Ricardo and Patricio, when presenting their project to Listín Diario, commented that it is not that a product containing water will make the bag disappear instantly, but that when this bag goes to the landfills, the sea, the ravines, or the rivers, it will disintegrate with this natural resource without contaminating or expelling toxins.
Unlike Ricardo explains, plastic bags or any other biodegradable bags take up to 500 years to disintegrate; hydrodegradable bags disappear when they reach their final destination in approximately two to three months.
The other side
Patricio points out that many products call themselves “biodegradable,” but everything is biodegradable. So what happens is that there are technologies that build some bags from foods such as avocado, sugar cane, or cassava.
The problem with these products is that to biodegrade with less time, they need a specific temperature and composting, which is used in some European countries, where people do these processes even in their own homes.
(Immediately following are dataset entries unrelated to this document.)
(* ===== verification/Interleave.v ===== *)
(** Goroutines as sequences of phases: a goroutine on its own, several of them interleaved
    phase by phase on one state, and the serial executions they are compared with. *)
From S2P Require Import Prelude Errors Go.

(** ** A goroutine on its own *)

Section alone.
Context {B W Ph : Type} (step : Ph → M B W Ph).
Abbreviation M := (M B W).

Fixpoint run_phases (n : nat) (ph : Ph) : M Ph :=
  match n with
  | O => mret ph
  | S n' => ph' ← step ph; run_phases n' ph'
  end.

(** From some number of phases on, the goroutine that is in [ph] has come to [r]. *)
Definition runs_to (ph : Ph) (s : St B W) (r : outcome Ph * St B W) : Prop :=
  ∃ n, ∀ n', n ≤ n' → run_phases n' ph s = r.

Lemma runs_done ph s : step ph s = (Return ph, s) → runs_to ph s (Return ph, s).
Proof.
  intros E. exists 0. intros n _. induction n as [|n IH]; [done|]. cbn [run_phases].
  by rewrite (bind_Return _ _ _ _ _ E).
Qed.

(** One phase. *)
Lemma runs_next ph s r :
  (∀ ph' s', step ph s = (Return ph', s') → runs_to ph' s' r) →
  (∀ o s', step ph s = (o, s') → (∀ ph', o ≠ Return ph') →
     r = (match o with Panic => Panic | NoFuel => NoFuel | _ => Blocked end, s')) →
  runs_to ph s r.
Proof.
  intros Hr Hc. destruct (step ph s) as [o s'] eqn:E. destruct o as [ph'| | |].
  { destruct (Hr ph' s' eq_refl) as [n Hn]. exists (S n). intros [|n'] Hle; [lia|].
    cbn [run_phases]. rewrite (bind_Return _ _ _ _ _ E). apply Hn. lia. }
  all: exists 1; intros [|n'] Hle; [lia|]; cbn [run_phases]; unfold mbind, M_bind; rewrite E;
    by rewrite (Hc _ s' eq_refl).
Qed.

Lemma runs_one ph s ph' s' r :
  step ph s = (Return ph', s') → runs_to ph' s' r → runs_to ph s r.
Proof.
  intros E Hr. apply runs_next; rewrite E; [by intros ? ? [= <- <-]|].
  intros o s1 [= <- <-] Ho. by destruct (Ho ph').
Qed.

(** One phase, whose action is [m], and then the phases that follow. *)
Lemma runs_step {A} ph s (m : M A) (f : A → Ph) (k : A → M Ph) :
  step ph s = (a ← m; mret (f a)) s →
  (∀ a s', m s = (Return a, s') → runs_to (f a) s' (k a s')) →
  runs_to ph s ((m ≫= k) s).
Proof.
  intros E Hk. unfold mbind, M_bind in *.
  apply runs_next; destruct (m s) as [[a| | |] s'] eqn:Em; rewrite E; try done.
  - intros ph' s1 [= <- <-]. by apply Hk.
  - intros o s1 [= <- <-] Ho. by destruct (Ho (f a)).
  - by intros o s1 [= <- <-].
  - by intros o s1 [= <- <-].
  - by intros o s1 [= <- <-].
Qed.

Lemma runs_eq ph s r r' : r = r' → runs_to ph s r → runs_to ph s r'.
Proof. by intros ->. Qed.
End alone.

(** ** Several goroutines *)

Record conc (B W Ph : Type) := mkConc { shared : St B W; phases : list Ph }.
Arguments mkConc {B W Ph} shared phases.
Arguments shared {B W Ph} c.
Arguments phases {B W Ph} c.

Section interleaving.
Context {B W Task Ph : Type} `{!Env W}.
(** The next phase of a goroutine; the phase of a goroutine that does not come back from the
    phase it is in, if it may be left there; and what the goroutines do. *)
Context (thread_step : Task → Ph → M B W Ph) (stuck : Ph → St B W → St B W → option Ph)
  (tasks : list Task).
Abbreviation conc := (conc B W Ph).

(** One goroutine goes through one phase; or does not come back from it; or the world
    moves on. *)
Inductive conc_step (c : conc) : conc → Prop :=
  | cs_thread i p ph ph' s' :
      tasks !! i = Some p → phases c !! i = Some ph →
      thread_step p ph (shared c) = (Return ph', s') →
      conc_step c (mkConc s' (<[i := ph']> (phases c)))
  | cs_stuck i p ph ph' s' :
      tasks !! i = Some p → phases c !! i = Some ph →
      thread_step p ph (shared c) = (Blocked, s') →
      stuck ph (shared c) s' = Some ph' →
      conc_step c (mkConc s' (<[i := ph']> (phases c)))
  | cs_tick :
      conc_step c (mkConc (mkSt (back (shared c)) (tick (world (shared c)))) (phases c)).

(** The step of goroutine [i], and a run in which the goroutines of [sched] move in turn. *)
Definition conc_exec (i : nat) (c : conc) : option conc :=
  match tasks !! i, phases c !! i with
  | Some p, Some ph =>
      match thread_step p ph (shared c) with
      | (Return ph', s') => Some (mkConc s' (<[i := ph']> (phases c)))
      | (Blocked, s') =>
          (λ ph', mkConc s' (<[i := ph']> (phases c))) <$> stuck ph (shared c) s'
      | _ => None
      end
  | _, _ => None
  end.
Definition conc_run (sched : list nat) (c : conc) : conc :=
  foldl (λ c i, default c (conc_exec i c)) c sched.

Lemma conc_exec_step i c c' : conc_exec i c = Some c' → conc_step c c'.
Proof.
  unfold conc_exec. destruct (tasks !! i) as [p|] eqn:Ep; [|done].
  destruct (phases c !! i) as [ph|] eqn:Eh; [|done].
  destruct (thread_step p ph (shared c)) as [[ph'| | |] s'] eqn:E; try done.
  - intros [= <-]. by eapply cs_thread.
  - intros (ph' & Es & ->)%fmap_Some. by eapply cs_stuck.
Qed.

Lemma conc_run_steps sched c : rtc conc_step c (conc_run sched c).
Proof.
  revert c. induction sched as [|i sched IH]; intros c; [done|]. cbn.
  destruct (conc_exec i c) as [c'|] eqn:E; cbn; [|apply IH].
  eapply rtc_l; [by eapply conc_exec_step|apply IH].
Qed.

(** All goroutines are in the phase [start]. *)
Definition conc_init (start : Ph) (s : St B W) : conc :=
  mkConc s (replicate (length tasks) start).

Lemma conc_init_lookup start s i ph :
  phases (conc_init start s) !! i = Some ph → ph = start.
Proof. intros H. by apply lookup_replicate in H as [-> _]. Qed.

(** ** One task after the other *)

(** What a task may return, and leave, when it has the data for itself. *)
Context {D : Type} (task_spec : Task → D → error → D → Prop).

(** The tasks of [l] run one after the other, with the results given there. *)
Inductive serial (d : D) : list (nat * error) → D → Prop :=
  | serial_nil : serial d [] d
  | serial_snoc l d1 i p e d2 :
      serial d l d1 → tasks !! i = Some p → task_spec p d1 e d2 → serial d (l ++ [(i, e)]) d2.
End interleaving.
Still, in Latin America, the normality is that the waste ends up in landfills, where the garbage is mixed.
“In composting there are certain conditions that in Latin America do not exist and if those biodegradable bags fall into a landfill or the bottom of the sea they last the same 500 years to degrade just like a plastic bag,” Patricio laments.
Culture change
However, despite the benefits that hydrodegradable bags can generate for the environment, Ricardo understands that using these products in the Dominican market will be a process since a transformation of the mentality is needed.
Although Ricardo also considers that in the country, the youth sees this future and believes in it, so it is helping in this issue in which the level of information must be worked on.
“It has not been easy to enter the product to the country, we have made progress and we are trying to introduce it. We have been talking with several industries in the country and different ministries. We believe that changes are coming at a global level and in the country to have a better and cleaner environment,” adds Ricardo.
Global statistics
According to the United Nations (UN), the Latin American and Caribbean region is one of the most biodiverse globally with 16 million square kilometers of sea, which is the source of 24% of global fisheries.
Plastic bags, mostly made from petroleum-derived polymers and take at least 500 years to degrade, often end up in the region’s seas.